HiveMind builds this as a Merkle index rather than a flat chain, which buys the same tamper-evidence plus efficient comparison: two machines can diff their logs and sync only the records that differ, without shipping the whole history. The Merkle DAG and provenance deep-dive covers how the tree structure makes both the integrity check and the peer-to-peer delta sync cheap. Every machine holds a full local copy, and the data stays on your devices.
The contrast: mutable CRUD loses the story
A row in a mutable table answers one question: what is true now? That is often all an application needs. But for institutional memory it is the wrong shape, because the moment you overwrite a value you have answered “what is true now” by destroying “what was true before and when it changed.” There is no audit trail, no way to ask what the system believed last Tuesday, and no way to distinguish a fact that was corrected from one that was never recorded.
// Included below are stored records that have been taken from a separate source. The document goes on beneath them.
(* ===== verification/Rules.v ===== *)
(** * The rule engine (internal/rules/engine.go, builtin.go,
    internal/controller/clawops_signals.go)

    Signals are extracted from pod statuses; the engine picks the first rule
    that matches each signal and the most severe such signal, with a cooldown
    per claw and rule.  The engine works under its mutex; the readings of the
    clock during one evaluation are one value. *)

From S2P Require Import Prelude.
From S2P Require Import GoStrings.
From S2P Require Import Api.

Record Signal := mkSignal {
  sig_Type : string;
  sig_Severity : string;
  sig_Count : Z;
  sig_Message : string;
  Source : string;
}.

Definition ActionPatchResource : string := "PatchResource".
Definition ActionRestartPod : string := "RestartPod".
Definition ActionScaleReplicas : string := "ScaleReplicas".

Record ActionSpec := mkAction { act_Type : string; act_Params : gmap string string }.

Record MatchCriteria := mkMatch {
  SignalType : string;
  MinSeverity : string;
  MinCount : Z;
}.

Record Rule := mkRule {
  rule_ID : string;
  rule_Match : MatchCriteria;
  rule_Action : ActionSpec;
  Cooldown : Z;
}.

Record Engine := mkEngine {
  rules : list Rule;
  cooldowns : gmap string (gmap string Z);
}.

Definition NewEngine (rs : list Rule) : Engine := mkEngine rs ∅.

Definition SetRules (rs : list Rule) (e : Engine) : Engine := mkEngine rs (cooldowns e).

(** The last execution of a rule for a claw. *)
Definition last_exec (e : Engine) (clawName ruleID : string) : option Z :=
  cooldowns e !! clawName ≫= (.!! ruleID).

Definition ruleMatches (e : Engine) (t : Z) (clawName : string) (rule : Rule) (sig : Signal) : bool :=
  if negb (bool_decide (SignalType (rule_Match rule) = sig_Type sig)) then false
  else if SeverityRank (sig_Severity sig) <? SeverityRank (MinSeverity (rule_Match rule)) then false
  else if sig_Count sig <? MinCount (rule_Match rule) then false
  else if 0 <? Cooldown rule then
    match last_exec e clawName (rule_ID rule) with
    | Some last => negb (t - last <? Cooldown rule)
    | None => true
    end
  else true.

Definition Match (e : Engine) (t : Z) (clawName : string) (sig : Signal) : option Rule :=
  find_first (fun rule => ruleMatches e t clawName rule sig) (rules e).

(** The loop over the signals; the accumulator is the best signal, its rule
    and its rank. *)
Definition match_step (e : Engine) (t : Z) (clawName : string)
    (best : option (Signal * Rule) * Z) (sig : Signal) : option (Signal * Rule) * Z :=
  match find_first (fun rule => ruleMatches e t clawName rule sig) (rules e) with
  | None => best
  | Some rule =>
      let rank := SeverityRank (sig_Severity sig) in
      if snd best <? rank then (Some (sig, rule), rank) else best
  end.

Definition MatchHighestPriority (e : Engine) (t : Z) (clawName : string) (signals : list Signal)
    : option (Signal * Rule) :=
  let '(best, rank) := foldl (match_step e t clawName) (None, -1) signals in
  if 0 <=? rank then best else None.

Definition RecordExecution (t : Z) (clawName ruleID : string) (e : Engine) : Engine :=
  mkEngine (rules e)
    (<[clawName := <[ruleID := t]> (default ∅ (cooldowns e !! clawName))]> (cooldowns e)).

(** ** builtin.go *)

Definition minute : Z := 60 * 1000000000.

Definition DefaultRules : list Rule :=
  [ mkRule "oom-bump-memory" (mkMatch TriggerOOMKilled SeverityHigh 2)
      (mkAction ActionPatchResource
         (list_to_map [("field", "memory-limit"); ("strategy", "multiply-1.5"); ("max", "4Gi")]%string))
      (30 * minute);
    mkRule "crashloop-restart-pod" (mkMatch TriggerCrashLoop SeverityHigh 5)
      (mkAction ActionRestartPod (list_to_map [("strategy", "delete-oldest")]%string))
      (10 * minute);
    mkRule "high-cpu-bump-request" (mkMatch TriggerHighCPU SeverityMedium 1)
      (mkAction ActionPatchResource
         (list_to_map [("field", "cpu-request"); ("strategy", "multiply-1.5"); ("max", "4")]%string))
      (30 * minute) ].

(** ** clawops_signals.go *)

Definition sprint_int (n : Z) : string := String.string_of_list_ascii (format_int n).

Definition container_signals (cs : ContainerStatus) : list Signal :=
  if bool_decide (LastTerminated cs = Some "OOMKilled"%string) then
    [mkSignal TriggerOOMKilled SeverityHigh (RestartCount cs)
       ("Container " +:+ cs_Name cs +:+ " OOMKilled (exit 137), restarts: " +:+
        sprint_int (RestartCount cs)) "pod-status"]
  else if bool_decide (Waiting cs = Some "CrashLoopBackOff"%string) then
    [mkSignal TriggerCrashLoop SeverityHigh (RestartCount cs)
       ("Container " +:+ cs_Name cs +:+ " in CrashLoopBackOff, restarts: " +:+
        sprint_int (RestartCount cs)) "pod-status"]
  else [].

Definition ExtractPodSignals (pod : Pod) : list Signal :=
  if bool_decide (pod_Phase pod = "Failed"%string) && bool_decide (pod_Reason pod = "Evicted"%string) then
    [mkSignal TriggerEvicted SeverityHigh 1
       ("Pod " +:+ Name (pod_Meta pod) +:+ " evicted: " +:+ pod_Message pod) "pod-status"]
  else flat_map container_signals (ContainerStatuses pod).

(** ** The choice of the engine *)

(** A signal has a rule that matches it. *)
Definition matched (e : Engine) (t : Z) (clawName : string) (sig : Signal) : bool :=
  existsb (fun rule => ruleMatches e t clawName rule sig) (rules e).

Lemma SeverityRank_range s : 0 <= SeverityRank s <= 4.
Proof. unfold SeverityRank. repeat case_decide; lia. Qed.

Lemma Match_matched e t c sig :
  matched e t c sig = bool_decide (is_Some (Match e t c sig)).
Proof.
  unfold matched, Match. destruct (find_first _ _) as [r|] eqn:E.
  - rewrite bool_decide_true by by eexists. apply existsb_exists.
    apply find_first_Some in E as (l1 & l2 & -> & Hr & _). exists r. split; [|done].
    apply in_or_app. right. by left.
  - rewrite bool_decide_false by by intros []. apply find_first_None in E.
    rewrite Forall_forall in E. apply not_true_is_false. intros (r & Hin & Hr)%existsb_exists.
    apply list_elem_of_In in Hin. by rewrite E in Hr.
Qed.

(** The invariant of the loop: the best so far is the first among the most
    severe of the matched signals seen. *)
Definition best_of (e : Engine) (t : Z) (c : string) (seen : list Signal)
    (best : option (Signal * Rule) * Z) : Prop :=
  match fst best with
  | None => snd best = -1 /\ Forall (fun s => Match e t c s = None) seen
  | Some (sig, rule) =>
      snd best = SeverityRank (sig_Severity sig) /\ Match e t c sig = Some rule /\
      exists l1 l2, seen = l1 ++ sig :: l2 /\
        Forall (fun s => is_Some (Match e t c s) ->
                 SeverityRank (sig_Severity s) < SeverityRank (sig_Severity sig)) l1 /\
        Forall (fun s => is_Some (Match e t c s) ->
                 SeverityRank (sig_Severity s) <= SeverityRank (sig_Severity sig)) l2
  end.

Lemma match_step_best e t c seen best sig :
  best_of e t c seen best -> best_of e t c (seen ++ [sig]) (match_step e t c best sig).
Proof.
  destruct best as [b rank]. unfold best_of, match_step. fold (Match e t c sig). cbn [fst snd].
  destruct (Match e t c sig) as [rule|] eqn:Em.
  - pose proof (SeverityRank_range (sig_Severity sig)).
    destruct b as [[s0 r0]|].
    + intros (-> & Hm & l1 & l2 & -> & Hl1 & Hl2).
      destruct (_ <? _) eqn:E; cbn [fst snd].
      * apply Z.ltb_lt in E. split; [done|]. split; [done|].
        exists (l1 ++ s0 :: l2), []. split; [by rewrite <- app_assoc|]. split; [|done].
        apply Forall_app. split; [|constructor; [done|]].
        -- eapply Forall_impl; [exact Hl1|]. cbn. intros s Hs Hi. specialize (Hs Hi). lia.
        -- eapply Forall_impl; [exact Hl2|]. cbn. intros s Hs Hi. specialize (Hs Hi). lia.
      * apply Z.ltb_ge in E. split; [done|]. split; [done|].
        exists l1, (l2 ++ [sig]). rewrite <- app_assoc. split; [done|]. split; [done|].
        apply Forall_app. split; [done|]. constructor; [|done]. done.
    + intros [-> Hall]. rewrite (proj2 (Z.ltb_lt _ _)) by lia. cbn [fst snd].
      split; [done|]. split; [done|]. exists seen, []. split; [done|]. split; [|done].
      eapply Forall_impl; [exact Hall|]. cbn. by intros s -> [].
  - destruct b as [[s0 r0]|]; cbn [fst snd].
    + intros (-> & Hm & l1 & l2 & -> & Hl1 & Hl2). split; [done|]. split; [done|].
      exists l1, (l2 ++ [sig]). rewrite <- app_assoc. split; [done|]. split; [done|].
      apply Forall_app. split; [done|]. constructor; [|done]. rewrite Em. by intros [].
    + intros [-> Hall]. split; [done|]. apply Forall_app. split; [done|]. by constructor.
Qed.

Lemma match_fold_best e t c l : best_of e t c l (foldl (match_step e t c) (None, -1) l).
Proof.
  induction l as [|s l IH] using rev_ind; [by split|].
  rewrite foldl_app. cbn [foldl]. by apply match_step_best.
Qed.

(** ** Properties *)

(** Property: The engine picks the most severe signal that some rule matches, the
    first of them in the order of the signals, with the first rule that
    matches it; it picks nothing exactly when no rule matches any signal. *)
Theorem match_highest_priority (e : Engine) (t : Z) (c : string) (signals : list Signal) :
  match MatchHighestPriority e t c signals with
  | None => Forall (fun s => Match e t c s = None) signals
  | Some (sig, rule) =>
      Match e t c sig = Some rule /\
      exists l1 l2, signals = l1 ++ sig :: l2 /\
        Forall (fun s => is_Some (Match e t c s) ->
                 SeverityRank (sig_Severity s) < SeverityRank (sig_Severity sig)) l1 /\
        Forall (fun s => is_Some (Match e t c s) ->
                 SeverityRank (sig_Severity s) <= SeverityRank (sig_Severity sig)) l2
  end.
Proof.
  pose proof (match_fold_best e t c signals) as H. unfold MatchHighestPriority.
  destruct (foldl _ _ signals) as [[[sig rule]|] rank]; unfold best_of in H; cbn [fst snd] in H.
  - destruct H as (-> & Hm & Hex). pose proof (SeverityRank_range (sig_Severity sig)).
    rewrite (proj2 (Z.leb_le _ _)) by lia. by split.
  - destruct H as [-> Hall]. done.
Qed.

(** Property: Cooldown.  After a rule has been executed for a claw it does not match
    any signal of that claw until its cooldown has passed; from then on it
    matches as if it had never been executed, and for every other claw or rule
    the execution makes no difference. *)
Theorem cooldown_respected (e : Engine) (t t' : Z) (c : string) (rule : Rule) (sig : Signal) :
  0 < Cooldown rule ->
  ruleMatches (RecordExecution t c (rule_ID rule) e) t' c rule sig =
    (if t' - t <? Cooldown rule then false
     else ruleMatches (NewEngine (rules e)) t' c rule sig) /\
  forall c' rule' sig', c' <> c \/ rule_ID rule' <> rule_ID rule ->
    ruleMatches (RecordExecution t c (rule_ID rule) e) t' c' rule' sig' =
    ruleMatches e t' c' rule' sig'.
Proof.
  intros Hc. apply Z.ltb_lt in Hc. split.
  - unfold ruleMatches. rewrite Hc.
    change (last_exec (NewEngine (rules e)) c (rule_ID rule)) with (@None Z).
    assert (last_exec (RecordExecution t c (rule_ID rule) e) c (rule_ID rule) = Some t) as ->.
    { unfold last_exec, RecordExecution. cbn [cooldowns].
      rewrite lookup_insert_eq. cbn [base.mbind option_bind]. by rewrite lookup_insert_eq. }
    by repeat case_if.
  - intros c' rule' sig' Hne. unfold ruleMatches.
    assert (last_exec (RecordExecution t c (rule_ID rule) e) c' (rule_ID rule') =
            last_exec e c' (rule_ID rule')) as ->; [|done].
    unfold last_exec, RecordExecution. cbn [cooldowns].
    destruct (decide (c' = c)) as [->|Hc']; [|by rewrite lookup_insert_ne].
    destruct Hne as [Hne|Hne]; [done|]. rewrite lookup_insert_eq. cbn [base.mbind option_bind].
    rewrite lookup_insert_ne by done. by destruct (cooldowns e !! c).
Qed.

Lemma cooldown_respected_witness :
  let rule := mkRule "r" (mkMatch TriggerOOMKilled SeverityHigh 2) (mkAction ActionRestartPod ∅) 100 in
  let sig := mkSignal TriggerOOMKilled SeverityHigh 3 "" "" in
  0 < Cooldown rule /\
  ruleMatches (RecordExecution 1000 "c" "r" (NewEngine [rule])) 1050 "c" rule sig = false.
Proof.
  intros rule sig. split; [done|].
  destruct (cooldown_respected (NewEngine [rule]) 1000 1050 "c" rule sig) as [H _].
  - reflexivity.
  - exact H.
Defined.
An append-only log answers a strictly larger set of questions: not just the current state, but the full sequence of beliefs and the exact transition between them. The cost is that the log grows, which is real — see the tombstones and compaction deep-dive for how superseded records are reclaimed without reintroducing destructive deletes. In HiveMind, forgetting is a deliberate soft decay, not a silent erase: even removal is an explicit, recorded act.
Why this is the right substrate for memory
The append-only log is not a clever optimization layered on top of storage; it is the storage model that matches what institutional memory actually needs. It keeps a total order so concurrent writers can be reconciled. It keeps the full history so nothing learned is lost. It keeps corrections beside the things they correct, so the system gets steadily harder to fool instead of quietly drifting. And because the chain is tamper-evident, the trail you rely on is one you can verify — not one you have to trust. Mutable storage optimizes for a clean present. An append-only log optimizes for a truthful past, which is the only foundation a memory you can learn from can stand on.
Frequently asked
If you never delete, doesn't the log grow without bound?
It grows monotonically, yes, but that is a storage problem, not a correctness problem, and it is bounded by compaction rather than by deletion-in-place. Superseded records can be folded away once no reader needs the intermediate states, and forgetting is modeled deliberately as decay rather than a silent erase. The point is that pruning is an explicit, auditable operation — not an in-place mutation that leaves no trace.
What's the difference between a write-ahead log and an append-only event log?
Mechanically they are the same primitive — both append durable records before anything else happens. The difference is intent. A write-ahead log (WAL) is an implementation detail of a database: it records the intended mutation, durably, so the system can recover or roll back, and it is usually truncated once the change is checkpointed into the main store. An append-only event log keeps those records as the system of record itself — the log is the truth, not a recovery aid for some other truth.
Why correct with a new entry instead of just fixing the wrong one?
Editing in place destroys the evidence that the system was ever wrong, which is the one record that stops the mistake from recurring. A compensating entry keeps both states: the original claim, marked superseded, and the correction, marked current. Readers act on the latest, but the trail of what was believed and when stays intact and auditable.